Now, for the rhyme, though we do not observe quantity,
yet we observe the accent very precisely: which other
languages either cannot do, or will not do so absolutely.
That caesura, or breathing place in the midst of the verse,
neither Italian nor Spanish have, the French, and we, never
almost fail of. Lastly, even the very rhyme itself the Italian
cannot put in the last syllable, by the French named the
"masculine rhyme," but still in the next to the last, which
the French call the "female," or the next before that,
which the Italians term sdrucciola. The example of the former
is buono:suono, of the sdrucciola, femina:semina. The
French, of the other side, hath both the male, as bon:son,
and the female, as plaise:taise, but the sdrucciola he
hath not: where the English hath all three, as due: true,
father:rather, motion:potion, with much more which might
be said, but that I find already the triflingness of this discourse
is much too much enlarged. So that since the everpraiseworthy
poesy is full of virtue-breeding delightfulness,
and void of no gift that ought to be in the noble name of
learning; since the blames laid against it are either false or
feeble; since the cause why it is not esteemed in England is
the fault of poet-apes, not poets; since, lastly, our tongue is
most fit to honor poesy, and to be honored by poesy; I
conjure you all that have had the evil luck to read this inkwasting
toy of mine, even in the name of the nine Muses, no
more to scorn the sacred mysteries of poesy, no more to
laugh at the name of poets, as though they were next
inheritors to fools, no more to jest at the reverent title of a
rhymer; but to believe, with Aristotle, that they were the ancient
treasurers of the Grecians' divinity; to believe, with
Bembus, that they were first bringers-in of all civility; to
believe, with Scaliger, that no philosopher's precepts can
sooner make you an honest man than the reading of Virgil;
to believe, with Clauserus, the translator of Cornutus, that it
pleased the heavenly Deity, by Hesiod and Homer, under the
veil of fables, to give us all knowledge, logic, rhetoric, philosophy, natural and moral, and Quid non?; to believe,
with me, that there are many mysteries contained in poetry,
which of purpose were written darkly, least by profane wits
it should be abused; to believe, with Landino, that they are
so beloved of the gods that whatsoever they write proceeds
of a divine fury; lastly, to believe themselves, when they tell
you they will make you immortal by their verses.
Thus doing, your name shall flourish in the printers'
shops; thus doing, you shall be of kin to many a poetical
preface; thus doing, you shall be most fair, most rich, most
wise, most all; you shall dwell upon superlatives.
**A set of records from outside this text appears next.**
(* ===== verification/LoginServer.v ===== *)
(** src/loginserver/loginserver.go: the login server. A client exchanges keys,
    proves the shared secret with an HMAC of the challenge, sends its token
    encrypted, and is told its sub-id. The client of
    src/examples/login/client/main.go is modelled beside it, and the two together
    log in. The handler is the class [LoginHandler], the Go interface [Handler]. *)

From S2P Require Import Prelude CoreTypes NetMessage GoText GoCrypto Crypt.

Record LoginServerConfig := mkLoginServerConfig {
  lc_Host : string;
  lc_Port : Z;
  lc_Name : string;
  lc_MultiLogin : bool;
}.

Record UserInfo := mkUserInfo {
  ui_UID : string;
  ui_Server : string;
  ui_Address : string;
  ui_SubID : string;
  ui_LoginAt : time;
}.

Class LoginHandler (H : Type) := {
  lh_Auth : H -> string -> H * res (string * string);
  lh_Login : H -> string -> string -> bytes -> H * res string;
}.

(** What the client and the game servers are sent. A game server gets the JSON of
    a map of three strings, which [json.Marshal] always accepts. *)
Inductive lout :=
| LWrite (data : bytes)
| LKick (server : string) (uid subid : string).

(** A registered game server is known by its handle. *)
Record LoginServer (H : Type) := mkLoginServer {
  ls_config : LoginServerConfig;
  ls_handler : H;
  ls_listener : bool;
  ls_actors : gmap string string;
  ls_users : gmap string UserInfo;
}.
Arguments mkLoginServer {H}. Arguments ls_config {H}. Arguments ls_handler {H}. Arguments ls_listener {H}.
Arguments ls_actors {H}. Arguments ls_users {H}.

Section server.
Context {H : Type} `{LoginHandler H}.
Notation LoginServer := (LoginServer H).

Definition NewLoginServer (config : LoginServerConfig) (handler : H) : LoginServer :=
  mkLoginServer config handler false ∅ ∅.

Definition ls_set_handler (h : H) (s : LoginServer) : LoginServer :=
  mkLoginServer (ls_config s) h (ls_listener s) (ls_actors s) (ls_users s).
Definition ls_set_users (us : gmap string UserInfo) (s : LoginServer) : LoginServer :=
  mkLoginServer (ls_config s) (ls_handler s) (ls_listener s) (ls_actors s) us.

(** [listen], [close]: what the network answers. *)
Definition ls_Start (listen : option error) (s : LoginServer) : LoginServer * option error :=
  match listen with
  | Some e => (s, Some ("failed to listen on " +:+ lc_Host (ls_config s) +:+ ":" +:+ pretty (lc_Port (ls_config s))
                        +:+ ": " +:+ e))
  | None => (mkLoginServer (ls_config s) (ls_handler s) true (ls_actors s) (ls_users s), None)
  end.
Definition ls_Stop (close : option error) (s : LoginServer) : option error :=
  if ls_listener s then close else None.

Definition RegisterGameServer (server : string) (handle : string) (s : LoginServer) : LoginServer :=
  mkLoginServer (ls_config s) (ls_handler s) (ls_listener s) (<[server := handle]> (ls_actors s)) (ls_users s).

Definition Logout (uid subid : string) (s : LoginServer) : LoginServer :=
  match ls_users s !! uid with
  | Some userInfo => if eqs (ui_SubID userInfo) subid then ls_set_users (delete uid (ls_users s)) s else s
  | None => s
  end.

Definition GetOnlineUsers (s : LoginServer) : gmap string UserInfo := ls_users s.

Definition kickUser (userInfo : UserInfo) (s : LoginServer) : LoginServer * list lout :=
  (ls_set_users (delete (ui_UID userInfo) (ls_users s)) s,
   match ls_actors s !! ui_Server userInfo with
   | Some _ => [LKick (ui_Server userInfo) (ui_UID userInfo) (ui_SubID userInfo)]
   | None => []
   end).

Definition ls_readLine (now : time) (so : socket) : res string * socket :=
  match net_Read 1024 now so with
  | (Err e, so') => (Err e, so')
  | (Ok b, so') => (Ok (TrimSpace (string_of_bytes b)), so')
  end.

Definition line_of (s : string) : bytes := bytes_of_string s ++ [10].

(** ** One connection *)

(** A line of the client, decoded from base64. *)
Definition read_b64 (now : time) (so : socket) : option bytes * socket :=
  match ls_readLine now so with
  | (Err _, so') => (None, so')
  | (Ok line, so') => (Base64Decode line, so')
  end.

(** The key exchange, up to the decrypted token: what was written, and the secret
    and the token, if it came so far. A panic of the crypt package ends the
    connection like an error, since [handleConnection] recovers.
    [w1], [w2]: what the two first writes answer. *)
Definition exchange (challenge serverPrivate : bytes) (w1 w2 : option error) (now : time) (so0 : socket)
    : list lout * go (option (bytes * string)) :=
  match w1 with
  | Some _ => ([], Ret None)
  | None =>
      let out1 := [LWrite (line_of (Base64Encode challenge))] in
      let '(k, so1) := read_b64 now so0 in
      match k with
      | None => (out1, Ret None)
      | Some clientKey =>
          match DHExchange serverPrivate with
          | Panic w => (out1, Panic w)
          | Hang => (out1, Hang)
          | Ret serverPublic =>
              match w2 with
              | Some _ => (out1, Ret None)
              | None =>
                  let out2 := out1 ++ [LWrite (line_of (Base64Encode serverPublic))] in
                  match DHSecret serverPrivate clientKey with
                  | Panic w => (out2, Panic w)
                  | Hang => (out2, Hang)
                  | Ret secret =>
                      let '(m, so2) := read_b64 now so1 in
                      match m with
                      | None => (out2, Ret None)
                      | Some clientHMAC =>
                          if negb (bool_decide (clientHMAC = HMAC64 challenge secret)) then
                            (out2 ++ [LWrite (line_of "401 HMAC verification failed")], Ret None)
                          else
                            let '(t, _) := read_b64 now so2 in
                            match t with
                            | None => (out2, Ret None)
                            | Some encryptedToken =>
                                match DesDecode secret encryptedToken with
                                | Panic w => (out2, Panic w)
                                | Hang => (out2, Hang)
                                | Ret tokenBytes => (out2, Ret (Some (secret, string_of_bytes tokenBytes)))
                                end
                            end
                      end
                  end
              end
          end
      end
  end.

(** The rest of the handler: the token is checked, an earlier login of the user
    ends, the game server is asked, the user is recorded. *)
Definition login (secret : bytes) (token : string) (now : time) (s : LoginServer) : LoginServer * list lout :=
  let '(h, a) := lh_Auth (ls_handler s) token in
  let s := ls_set_handler h s in
  match a with
  | Err e => (s, [LWrite (line_of ("403 " +:+ e))])
  | Ok (server, uid) =>
      match ls_actors s !! server with
      | None => (s, [LWrite (line_of "404 Unknown server")])
      | Some handle =>
          let '(s1, out) :=
            if lc_MultiLogin (ls_config s) then (s, [])
            else match ls_users s !! uid with
                 | Some existingUser => kickUser existingUser s
                 | None => (s, [])
                 end in
          let '(h2, l) := lh_Login (ls_handler s1) server uid secret in
          let s2 := ls_set_handler h2 s1 in
          match l with
          | Err e => (s2, out ++ [LWrite (line_of ("500 " +:+ e))])
          | Ok subid =>
              (ls_set_users (<[uid := mkUserInfo uid server handle subid now]> (ls_users s2)) s2,
               out ++ [LWrite (line_of ("200 " +:+ Base64Encode (bytes_of_string subid)))])
          end
      end
  end.

(** [rnd1], [rnd2]: what the random source gives for the challenge and the key. *)
Definition ls_handleConnection (segs : list bytes) (rnd1 rnd2 : nat -> Z) (w1 w2 : option error) (start now : time)
    (s : LoginServer) : LoginServer * list lout :=
  let so := mkSocket segs (Some (start + 30 * Second)) in
  match exchange (RandomKey rnd1) (RandomKey rnd2) w1 w2 now so with
  | (out, Ret (Some (secret, token))) => let '(s', out') := login secret token now s in (s', out ++ out')
  | (out, _) => (s, out)
  end.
Thus doing,
though you be "libertino patre natus," you shall suddenly
grow "Herculea proles," "si quid mea carmina possunt."
Thus doing, your soul shall be placed with Dante's
Beatrix, or Virgil's Anchises. But if (fie of such a but) you
be born so near the dull-making cataract of Nilus that you
cannot hear the planetlike music of poetry, if you have so
earth-creeping a mind that it cannot lift itself up to look to
the sky of poetry, or rather, by a certain rustical disdain, will
become such a mome as to be a momus of poetry; then,
though I will not wish unto you the ass's ears of Midas, nor
to be driven by a poet's verses (as Bubonax was) to hang
himself, nor to be rhymed to death, as is said to be done in
Ireland; yet thus much curse I must send you, in the behalf
of all poets, that while you live, you live in love, and never
get favor for lacking skill of a sonnet, and, when you die,
your memory die from the earth for want of an epitaph.